--- Work order ---
From the entries below, pull out each line where "Hrow" appears.

_____

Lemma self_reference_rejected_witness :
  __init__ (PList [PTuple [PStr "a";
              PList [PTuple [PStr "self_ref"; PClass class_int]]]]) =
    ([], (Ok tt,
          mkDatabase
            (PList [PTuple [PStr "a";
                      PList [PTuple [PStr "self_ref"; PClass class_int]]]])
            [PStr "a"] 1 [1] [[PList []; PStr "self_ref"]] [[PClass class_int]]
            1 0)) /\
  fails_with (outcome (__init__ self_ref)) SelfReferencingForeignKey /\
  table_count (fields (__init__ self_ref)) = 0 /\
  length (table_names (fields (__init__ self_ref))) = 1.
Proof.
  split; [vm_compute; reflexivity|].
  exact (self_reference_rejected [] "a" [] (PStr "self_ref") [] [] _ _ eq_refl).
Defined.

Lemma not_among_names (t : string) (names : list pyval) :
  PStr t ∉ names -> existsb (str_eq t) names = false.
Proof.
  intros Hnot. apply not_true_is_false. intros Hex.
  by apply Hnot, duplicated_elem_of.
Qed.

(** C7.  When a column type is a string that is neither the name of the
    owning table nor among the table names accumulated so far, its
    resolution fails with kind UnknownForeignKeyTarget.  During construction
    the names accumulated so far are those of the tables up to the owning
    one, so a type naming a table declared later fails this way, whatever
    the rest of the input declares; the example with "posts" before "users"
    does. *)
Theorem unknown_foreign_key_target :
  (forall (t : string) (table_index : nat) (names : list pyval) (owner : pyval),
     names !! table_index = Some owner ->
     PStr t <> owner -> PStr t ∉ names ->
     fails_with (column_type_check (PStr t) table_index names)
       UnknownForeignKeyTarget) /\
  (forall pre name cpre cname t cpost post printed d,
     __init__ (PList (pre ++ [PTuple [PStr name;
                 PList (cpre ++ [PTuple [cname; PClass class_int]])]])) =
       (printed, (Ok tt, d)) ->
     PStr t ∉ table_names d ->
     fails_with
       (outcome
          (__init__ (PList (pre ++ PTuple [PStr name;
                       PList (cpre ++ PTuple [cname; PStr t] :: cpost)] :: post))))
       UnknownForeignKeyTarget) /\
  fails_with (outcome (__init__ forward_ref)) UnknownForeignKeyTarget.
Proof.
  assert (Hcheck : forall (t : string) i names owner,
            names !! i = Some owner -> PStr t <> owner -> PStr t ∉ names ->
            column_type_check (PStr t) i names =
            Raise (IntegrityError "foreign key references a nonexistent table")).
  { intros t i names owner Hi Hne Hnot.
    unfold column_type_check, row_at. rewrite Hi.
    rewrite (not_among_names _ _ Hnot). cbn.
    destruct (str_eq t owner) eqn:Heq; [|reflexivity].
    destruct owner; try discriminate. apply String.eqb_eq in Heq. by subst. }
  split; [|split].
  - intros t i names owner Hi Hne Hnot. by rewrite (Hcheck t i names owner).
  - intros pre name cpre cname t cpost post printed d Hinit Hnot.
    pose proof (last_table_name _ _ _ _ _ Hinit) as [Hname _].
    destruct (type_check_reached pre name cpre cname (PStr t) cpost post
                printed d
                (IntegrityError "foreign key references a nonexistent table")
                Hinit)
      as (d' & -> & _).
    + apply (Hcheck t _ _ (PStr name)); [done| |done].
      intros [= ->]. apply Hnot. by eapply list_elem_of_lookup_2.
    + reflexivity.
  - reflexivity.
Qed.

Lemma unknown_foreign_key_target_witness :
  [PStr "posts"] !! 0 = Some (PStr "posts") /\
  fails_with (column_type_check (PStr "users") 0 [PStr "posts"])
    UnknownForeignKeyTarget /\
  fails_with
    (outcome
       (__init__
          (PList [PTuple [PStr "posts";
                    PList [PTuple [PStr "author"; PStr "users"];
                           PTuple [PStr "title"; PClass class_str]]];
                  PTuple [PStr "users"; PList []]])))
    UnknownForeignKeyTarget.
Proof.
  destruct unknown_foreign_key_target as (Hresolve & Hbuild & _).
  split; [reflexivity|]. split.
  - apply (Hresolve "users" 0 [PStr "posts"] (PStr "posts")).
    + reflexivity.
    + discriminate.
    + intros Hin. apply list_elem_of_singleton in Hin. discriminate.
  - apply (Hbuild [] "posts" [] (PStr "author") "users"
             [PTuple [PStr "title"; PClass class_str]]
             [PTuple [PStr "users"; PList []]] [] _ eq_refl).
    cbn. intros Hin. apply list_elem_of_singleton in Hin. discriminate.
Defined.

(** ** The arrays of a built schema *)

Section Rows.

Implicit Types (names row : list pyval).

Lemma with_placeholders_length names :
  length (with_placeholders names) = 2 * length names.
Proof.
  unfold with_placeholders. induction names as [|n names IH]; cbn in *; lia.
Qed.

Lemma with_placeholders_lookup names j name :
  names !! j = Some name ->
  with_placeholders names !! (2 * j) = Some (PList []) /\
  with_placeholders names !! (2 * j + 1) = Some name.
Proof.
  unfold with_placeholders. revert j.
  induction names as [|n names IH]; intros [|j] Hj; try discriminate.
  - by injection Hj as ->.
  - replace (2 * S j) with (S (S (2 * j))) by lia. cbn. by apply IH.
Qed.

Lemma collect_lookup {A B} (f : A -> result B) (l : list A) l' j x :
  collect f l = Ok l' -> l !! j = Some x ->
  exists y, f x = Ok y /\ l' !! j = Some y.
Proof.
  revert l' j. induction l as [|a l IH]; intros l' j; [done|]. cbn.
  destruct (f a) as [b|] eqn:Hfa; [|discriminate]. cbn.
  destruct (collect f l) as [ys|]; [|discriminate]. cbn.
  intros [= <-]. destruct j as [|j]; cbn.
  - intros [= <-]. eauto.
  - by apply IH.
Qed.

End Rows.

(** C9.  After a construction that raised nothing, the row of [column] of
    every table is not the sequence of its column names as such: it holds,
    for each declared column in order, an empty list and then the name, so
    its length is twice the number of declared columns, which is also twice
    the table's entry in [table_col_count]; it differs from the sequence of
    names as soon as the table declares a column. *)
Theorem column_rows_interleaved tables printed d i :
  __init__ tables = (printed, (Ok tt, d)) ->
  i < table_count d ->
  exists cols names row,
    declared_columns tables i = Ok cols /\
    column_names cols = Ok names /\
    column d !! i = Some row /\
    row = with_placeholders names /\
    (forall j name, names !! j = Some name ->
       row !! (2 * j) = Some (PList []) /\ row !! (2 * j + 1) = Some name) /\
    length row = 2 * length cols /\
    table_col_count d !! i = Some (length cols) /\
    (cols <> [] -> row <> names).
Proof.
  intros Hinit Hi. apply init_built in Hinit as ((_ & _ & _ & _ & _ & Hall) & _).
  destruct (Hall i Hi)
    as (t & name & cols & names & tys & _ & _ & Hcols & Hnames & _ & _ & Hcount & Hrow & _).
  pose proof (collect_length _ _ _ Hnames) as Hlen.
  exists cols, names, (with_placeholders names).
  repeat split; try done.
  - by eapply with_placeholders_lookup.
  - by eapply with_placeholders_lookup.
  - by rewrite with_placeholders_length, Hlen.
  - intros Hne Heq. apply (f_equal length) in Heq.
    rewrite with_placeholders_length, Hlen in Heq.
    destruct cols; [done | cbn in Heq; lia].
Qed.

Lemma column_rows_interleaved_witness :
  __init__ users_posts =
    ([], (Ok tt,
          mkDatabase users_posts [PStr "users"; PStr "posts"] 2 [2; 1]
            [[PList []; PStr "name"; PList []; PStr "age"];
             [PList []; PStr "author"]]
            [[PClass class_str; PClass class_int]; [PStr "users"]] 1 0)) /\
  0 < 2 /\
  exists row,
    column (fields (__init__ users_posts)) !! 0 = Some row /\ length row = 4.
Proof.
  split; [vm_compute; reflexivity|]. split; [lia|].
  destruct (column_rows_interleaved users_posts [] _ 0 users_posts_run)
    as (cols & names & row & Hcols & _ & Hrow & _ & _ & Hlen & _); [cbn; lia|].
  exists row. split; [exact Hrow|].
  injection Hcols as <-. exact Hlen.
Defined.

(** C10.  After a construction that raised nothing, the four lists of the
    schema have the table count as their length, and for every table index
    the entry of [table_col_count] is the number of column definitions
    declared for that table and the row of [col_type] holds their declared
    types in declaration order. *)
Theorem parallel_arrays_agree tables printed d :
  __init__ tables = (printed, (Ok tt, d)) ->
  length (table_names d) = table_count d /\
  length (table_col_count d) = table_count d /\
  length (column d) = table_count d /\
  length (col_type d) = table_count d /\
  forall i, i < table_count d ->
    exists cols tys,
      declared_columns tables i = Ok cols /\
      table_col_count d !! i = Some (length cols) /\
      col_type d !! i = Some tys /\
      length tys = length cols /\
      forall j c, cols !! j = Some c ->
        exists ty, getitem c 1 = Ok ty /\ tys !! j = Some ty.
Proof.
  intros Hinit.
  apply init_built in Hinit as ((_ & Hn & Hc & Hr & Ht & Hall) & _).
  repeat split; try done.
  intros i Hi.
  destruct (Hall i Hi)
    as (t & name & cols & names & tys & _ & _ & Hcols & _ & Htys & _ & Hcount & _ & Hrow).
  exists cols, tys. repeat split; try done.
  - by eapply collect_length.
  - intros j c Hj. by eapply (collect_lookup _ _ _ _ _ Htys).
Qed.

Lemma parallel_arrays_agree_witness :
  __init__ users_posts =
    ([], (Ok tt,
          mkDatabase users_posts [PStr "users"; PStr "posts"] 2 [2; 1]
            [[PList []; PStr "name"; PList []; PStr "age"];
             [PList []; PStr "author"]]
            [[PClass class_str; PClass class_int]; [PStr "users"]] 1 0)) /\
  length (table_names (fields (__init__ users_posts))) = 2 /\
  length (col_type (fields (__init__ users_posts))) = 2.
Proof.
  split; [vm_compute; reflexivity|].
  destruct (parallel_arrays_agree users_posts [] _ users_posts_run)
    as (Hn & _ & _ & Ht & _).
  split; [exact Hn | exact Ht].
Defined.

_____

--- Output for this exercise ---
    as (t & name & cols & names & tys & _ & _ & Hcols & Hnames & _ & _ & Hcount & Hrow & _).
    as (cols & names & row & Hcols & _ & Hrow & _ & _ & Hlen & _); [cbn; lia|].
  exists row. split; [exact Hrow|].
    as (t & name & cols & names & tys & _ & _ & Hcols & _ & Htys & _ & Hcount & _ & Hrow).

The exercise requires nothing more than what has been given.